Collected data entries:
====

(** X8: when the lower-cased path of the file does not contain [git],
    [_get_git_repo] writes nothing. *)
Theorem locate_quiet_without_git (w : World) (P : Path) (out : list string) :
  mentions_git P = false -> snd (_get_git_repo w P out) = out.
Proof. apply walk_quiet. Qed.

Lemma locate_quiet_without_git_witness :
  snd (_get_git_repo world_venv ["proj"; "venv"; "pkg.py"] ["earlier"])
  = ["earlier"].
Proof.
  apply (@locate_quiet_without_git world_venv ["proj"; "venv"; "pkg.py"]).
  reflexivity.
Defined.

(** ** The search path *)

(** X9: a directory counts as a search-path directory exactly when its path
    is an entry of [sys.path], or is the current working directory and
    [sys.path] has an empty entry. *)
Theorem syspath_empty_entry_is_cwd (w : World) (p : Path) :
  at_dir_in_syspath w p = true <->
  In (path_str p) (filter (fun e => negb (String.eqb e "")) (sys_path w)) \/
  (In "" (sys_path w) /\ path_str p = getcwd w).
Proof.
  unfold at_dir_in_syspath, _pypath. rewrite existsb_exists. split.
  - intros (x & Hin & Hx). apply String.eqb_eq in Hx. subst x.
    apply in_map_iff in Hin. destruct Hin as (e & He & Hin).
    destruct (String.eqb e "") eqn:E.
    + apply String.eqb_eq in E. subst e. right. auto.
    + left. apply filter_In. subst e. now rewrite E.
  - intros [H|[H Hcwd]].
    + apply filter_In in H. destruct H as [H E].
      exists (path_str p). split; [|apply String.eqb_refl].
      apply in_map_iff. exists (path_str p).
      apply negb_true_iff in E. now rewrite E.
    + exists (path_str p). split; [|apply String.eqb_refl].
      apply in_map_iff. exists "". split; [cbn; auto | exact H].
Qed.

Lemma syspath_empty_entry_is_cwd_witness :
  at_dir_in_syspath world_venv ["home"; "u"] = true.
Proof.
  apply (proj2 (syspath_empty_entry_is_cwd world_venv ["home"; "u"])).
  right. split; [cbn; auto | reflexivity].
Defined.

(** ** More on the scan *)

Section ScanMore.
Variable w : World.

Lemma scan_modules_app (l1 l2 : list (string * PyModule)) :
  forall repos out,
    scan_modules w (l1 ++ l2) repos out =
    match scan_modules w l1 repos out with
    | (Ok repos1, out1) => scan_modules w l2 repos1 out1
    | (Raise e, out1) => (Raise e, out1)
    end.
Proof.
  induction l1 as [|[nm md] l1 IH]; intros repos out; [reflexivity|].
  cbn [app scan_modules]. unfold bind.
  destruct (scan_module w repos nm md out) as [[repos1|e] out1];
    [apply IH | reflexivity].
Qed.

Lemma scan_modules_out (mods : list (string * PyModule)) :
  forall repos out,
    scan_modules w mods repos out =
    (fst (scan_modules w mods repos []),
     (out ++ snd (scan_modules w mods repos []))%list).
Proof.
  induction mods as [|[nm md] mods IH]; intros repos out.
  - cbn. now rewrite app_nil_r.
  - cbn [scan_modules]. unfold bind. rewrite !scan_module_eq.
    destruct (module_repo w md) as [[r|]|e]; cbn [app fst snd];
      [ | | reflexivity];
      rewrite (IH _ (out ++ _)%list), (IH _ (module_out w md));
      cbn [fst snd]; now rewrite app_assoc.
Qed.

Lemma list_imported_repos_out (mods : list (string * PyModule))
    (out : list string) :
  list_imported_repos w mods out =
  (fst (list_imported_repos w mods []),
   (out ++ snd (list_imported_repos w mods []))%list).
Proof.
  unfold list_imported_repos, bind. rewrite scan_modules_out.
  destruct (scan_modules w mods [] []) as [[repos|e] o]; reflexivity.
Qed.


Lemma scan_modules_output (mods : list (string * PyModule)) :
  forall repos out repos' out',
    scan_modules w mods repos out = (Ok repos', out') ->
    out' = (out ++ flat_map (fun nm => module_out w (snd nm)) mods)%list.
Proof.
  induction mods as [|[nm md] mods IH]; intros repos out repos' out'.
  - cbn. intros [= _ <-]. now rewrite app_nil_r.
  - cbn [scan_modules flat_map snd]. unfold bind. rewrite scan_module_eq.
    rewrite app_assoc.
    destruct (module_repo w md) as [[r|]|e]; [apply IH | apply IH |].
    discriminate.
Qed.

End ScanMore.

(** X10: a module that lies in no repository, for lack of a [__file__] or
    because the walk returned [None], leaves the mapping as it is without
    it; without a [__file__] it leaves standard output unchanged too. *)
Theorem scan_skips_unlocated (w : World) (l1 l2 : list (string * PyModule))
    (nm : string) (md : PyModule) (out : list string) :
  module_repo w md = Ok None ->
  fst (list_imported_repos w (l1 ++ (nm, md) :: l2) out)
  = fst (list_imported_repos w (l1 ++ l2) out) /\
  (file_attr md = None ->
   list_imported_repos w (l1 ++ (nm, md) :: l2) out
   = list_imported_repos w (l1 ++ l2) out).
Proof.
  intros Hmd.
  assert (Hscan : forall o,
    scan_modules w (l1 ++ (nm, md) :: l2) [] o =
    match scan_modules w l1 [] o with
    | (Ok repos1, out1) =>
      scan_modules w l2 repos1 (out1 ++ module_out w md)%list
    | (Raise e, out1) => (Raise e, out1)
    end).
  { intros o. rewrite scan_modules_app.
    destruct (scan_modules w l1 [] o) as [[repos1|e] out1]; [|reflexivity].
    cbn [scan_modules]. unfold bind. now rewrite scan_module_eq, Hmd. }
  split.
  - unfold list_imported_repos, bind. rewrite Hscan, scan_modules_app.
    destruct (scan_modules w l1 [] out) as [[repos1|e] out1]; [|reflexivity].
    rewrite (scan_modules_out w l2 repos1 (out1 ++ _)%list).
    rewrite (scan_modules_out w l2 repos1 out1).
    destruct (fst (scan_modules w l2 repos1 [])); reflexivity.
  - intros Hfile. unfold list_imported_repos, bind.
    rewrite Hscan, scan_modules_app.
    destruct (scan_modules w l1 [] out) as [[repos1|e] out1]; [|reflexivity].
    unfold module_out. now rewrite Hfile, app_nil_r.
Qed.

Lemma scan_skips_unlocated_witness :
  list_imported_repos world_develop develop_modules ["earlier"] =
  list_imported_repos world_develop
    [ ("pkg.sub", {| file_attr := Some ["src"; "pkg"; "pkg"; "sub.py"] |});
      ("pkg", {| file_attr := Some ["src"; "pkg"; "pkg"; "__init__.py"] |});
      ("pkg.aux", {| file_attr := Some ["src"; "pkg"; "pkg"; "aux.py"] |}) ]
    ["earlier"].
Proof.
  apply (proj2 (@scan_skips_unlocated world_develop
     [("pkg.sub", {| file_attr := Some ["src"; "pkg"; "pkg"; "sub.py"] |})]
     [("pkg", {| file_attr := Some ["src"; "pkg"; "pkg"; "__init__.py"] |});
      ("pkg.aux", {| file_attr := Some ["src"; "pkg"; "pkg"; "aux.py"] |})]
     "sys" {| file_attr := None |} ["earlier"] eq_refl)).
  reflexivity.
Defined.



(** X12: when [list_imported_repos] returns, what it has added to standard
    output is the output of the walk of each module, in scan order. *)
Theorem scan_output_is_walk_outputs (w : World)
    (mods : list (string * PyModule)) (out out' : list string)
    (res : dict Repo) :
  list_imported_repos w mods out = (Ok res, out') ->
  out' = (out ++ flat_map (fun nm => module_out w (snd nm)) mods)%list.
Proof.
  unfold list_imported_repos, bind.
  destruct (scan_modules w mods [] out) as [[repos|e] o] eqn:Hscan;
    [|discriminate].
  intros [= _ <-]. now apply scan_modules_output in Hscan.
Qed.

Lemma scan_output_is_walk_outputs_witness :
  ["earlier"; "/home/u/gitstate/gitstate/__init__.py";
   "/home/u/gitstate/gitstate"; "/home/u/gitstate"]
  = (["earlier"] ++
     flat_map (fun nm => module_out world_gitstate (snd nm))
       [("gitstate", {| file_attr := Some ["home"; "u"; "gitstate"; "gitstate";
                                           "__init__.py"] |});
        ("sys", {| file_attr := None |})])%list.
Proof.
  apply (@scan_output_is_walk_outputs world_gitstate
    [("gitstate", {| file_attr := Some ["home"; "u"; "gitstate"; "gitstate";
                                        "__init__.py"] |});
     ("sys", {| file_attr := None |})]
    ["earlier"] _ [("gitstate", repo_main "/home/u/gitstate/.git")]).
  vm_compute. reflexivity.
Defined.

(** ** Which handle and which order the scan keeps *)

Lemma first_seen_snoc (l : list Repo) (r : Repo) :
  first_seen (l ++ [r]) =
  if seen_root (git_dir r) (first_seen l) then first_seen l
  else (first_seen l ++ [r])%list.
Proof. unfold first_seen. now rewrite fold_left_app. Qed.

Lemma seen_root_values (g : string) (repos : dict entry) :
  (forall k e, In (k, e) repos -> git_dir (repo e) = k) ->
  seen_root g (map repo (dict_values repos)) =
  match dict_get g repos with Some _ => true | None => false end.
Proof.
  induction repos as [|[k e] repos IH]; intros HB; [reflexivity|].
  unfold seen_root, dict_values in *. cbn [map existsb dict_get snd].
  rewrite (HB k e) by now left. rewrite String.eqb_sym.
  destruct (String.eqb g k); [reflexivity|].
  apply IH. intros k' e' H. apply HB. now right.
Qed.

Lemma dict_set_same_repo (g nm : string) (repos : dict entry) :
  forall prev, dict_get g repos = Some prev ->
    map repo (dict_values (dict_set g {| name := nm; repo := repo prev |} repos))
    = map repo (dict_values repos).
Proof.
  induction repos as [|[k e] repos IH]; intros prev; [discriminate|].
  cbn [dict_get dict_set]. destruct (String.eqb g k).
  - now intros [= ->].
  - intros H. cbn [dict_values map snd]. f_equal. now apply IH.
Qed.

====

YOUR TASK:
Quote the records from their first line to the line with "at_dir_in_syspath w p = true <->", inclusive, without adding or dropping anything.

EXERCISE OUTPUT:
(** X8: when the lower-cased path of the file does not contain [git],
    [_get_git_repo] writes nothing. *)
Theorem locate_quiet_without_git (w : World) (P : Path) (out : list string) :
  mentions_git P = false -> snd (_get_git_repo w P out) = out.
Proof. apply walk_quiet. Qed.

Lemma locate_quiet_without_git_witness :
  snd (_get_git_repo world_venv ["proj"; "venv"; "pkg.py"] ["earlier"])
  = ["earlier"].
Proof.
  apply (@locate_quiet_without_git world_venv ["proj"; "venv"; "pkg.py"]).
  reflexivity.
Defined.

(** ** The search path *)

(** X9: a directory counts as a search-path directory exactly when its path
    is an entry of [sys.path], or is the current working directory and
    [sys.path] has an empty entry. *)
Theorem syspath_empty_entry_is_cwd (w : World) (p : Path) :
  at_dir_in_syspath w p = true <->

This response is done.